As far as I know, the difference in output that you observed between Java and C/C++ is not caused by a difference in floating-point computation, but in a difference in the way numbers are rounded by the "printf" command. Java has a policy of showing all significant digits, while C "printf" has a policy of rounding before printing. In my opinion, this is more dangerous because it hides what really happen in floating-point computation.

The following statement is not entirely true when using finite floating point precision:

(…snip…) It is a mathematical fact that, for
consistent, necessary and even fast term, 10% of 10% must
always precisely be 1%, and by no means anything else.

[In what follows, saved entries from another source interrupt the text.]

(* ===== verification/Bytes.v ===== *)
(** * Byte strings

    Values are written to strings the way the sources do it: the bytes of an
    integer in memory order ([append(reinterpret_cast<const char *>(&x),
    sizeof x)], little endian) and byte strings, and read back at an offset.  A
    byte is an integer below 256. *)

From S2P Require Import Prelude.

Definition is_byte (b : Z) : Prop := (0 ≤ b < 256)%Z.

Abbreviation bytes := (list Z).

(** The [n] low bytes of [z], least significant first. *)
Fixpoint le_bytes (n : nat) (z : Z) : bytes :=
  match n with
  | 0 => []
  | S n => (z mod 256)%Z :: le_bytes n (z / 256)
  end.

Fixpoint le_value (bs : bytes) : Z :=
  match bs with
  | [] => 0
  | b :: bs => (b + 256 * le_value bs)%Z
  end.

(** [*(T * ) (buf + offset)] for an integer type of [n] bytes; [None] past the
    end of the buffer. *)
Definition read_le (n : nat) (buf : bytes) (offset : nat) : option Z :=
  if decide (offset + n ≤ length buf) then Some (le_value (take n (drop offset buf))) else None.

(** [std::string(buf + offset, len)]. *)
Definition read_bytes (len : nat) (buf : bytes) (offset : nat) : option bytes :=
  if decide (offset + len ≤ length buf) then Some (take len (drop offset buf)) else None.

Lemma length_le_bytes n z : length (le_bytes n z) = n.
Proof. revert z. induction n; intros; cbn; auto. Qed.

Lemma le_bytes_byte n z : Forall is_byte (le_bytes n z).
Proof.
  revert z. induction n as [|n IH]; intros z; cbn; constructor; [|apply IH].
  apply Z.mod_pos_bound. lia.
Qed.

Lemma le_value_bytes n z : (0 ≤ z < 256 ^ Z.of_nat n)%Z → le_value (le_bytes n z) = z.
Proof.
  revert z. induction n as [|n IH]; intros z Hz; [cbn in *; lia|].
  change (le_value (le_bytes (S n) z)) with (z mod 256 + 256 * le_value (le_bytes n (z / 256)))%Z.
  rewrite IH.
  - pose proof (Z.div_mod z 256 ltac:(lia)). lia.
  - rewrite Nat2Z.inj_succ, Z.pow_succ_r in Hz by lia. split; [apply Z.div_pos; lia|].
    apply Z.div_lt_upper_bound; lia.
Qed.

(** Reading what was written at an offset. *)
Lemma read_le_app n pre z post :
  (0 ≤ z < 256 ^ Z.of_nat n)%Z →
  read_le n (pre ++ le_bytes n z ++ post) (length pre) = Some z.
Proof.
  intros Hz. unfold read_le.
  rewrite decide_True by (rewrite !length_app, length_le_bytes; lia).
  rewrite drop_app_length, take_app_length'; [by rewrite le_value_bytes|symmetry; apply length_le_bytes].
Qed.

Lemma read_bytes_app pre s post : read_bytes (length s) (pre ++ s ++ post) (length pre) = Some s.
Proof.
  unfold read_bytes. rewrite decide_True by (rewrite !length_app; lia).
  by rewrite drop_app_length, take_app_length.
Qed.

(** The same, for a buffer and an offset given up to equality. *)
Lemma read_le_at n buf offset pre z post :
  buf = pre ++ le_bytes n z ++ post → offset = length pre → (0 ≤ z < 256 ^ Z.of_nat n)%Z →
  read_le n buf offset = Some z.
Proof. intros -> -> ?. by apply read_le_app. Qed.

Lemma read_bytes_at len buf offset pre s post :
  buf = pre ++ s ++ post → offset = length pre → len = length s → read_bytes len buf offset = Some s.
Proof. intros -> -> ->. apply read_bytes_app. Qed.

Above statement can be true only when using base 10 or some other bases. We could also said "It is a mathematical fact that 1/3 of 1/3 must always precisely be 1/9 and nothing else", but it can not be represented fully accurately with base 10. It can be represented fully accurately with base 3 however. There will always be examples that work in one base and not in another, and natural laws has no preference for base 10. I understand that base 10 is special for financial applications, but for many other applications (scientific, engineering, rendering…) base 2 is as good as any other base. I would even argue that base 10 can be dangerous because it gives a false sense of accuracy: it gives the illusion that rounding errors do not happen when testing with a few sample values in base 10 (like 10% of 10%), while in reality rounding errors continue to exist in the general case.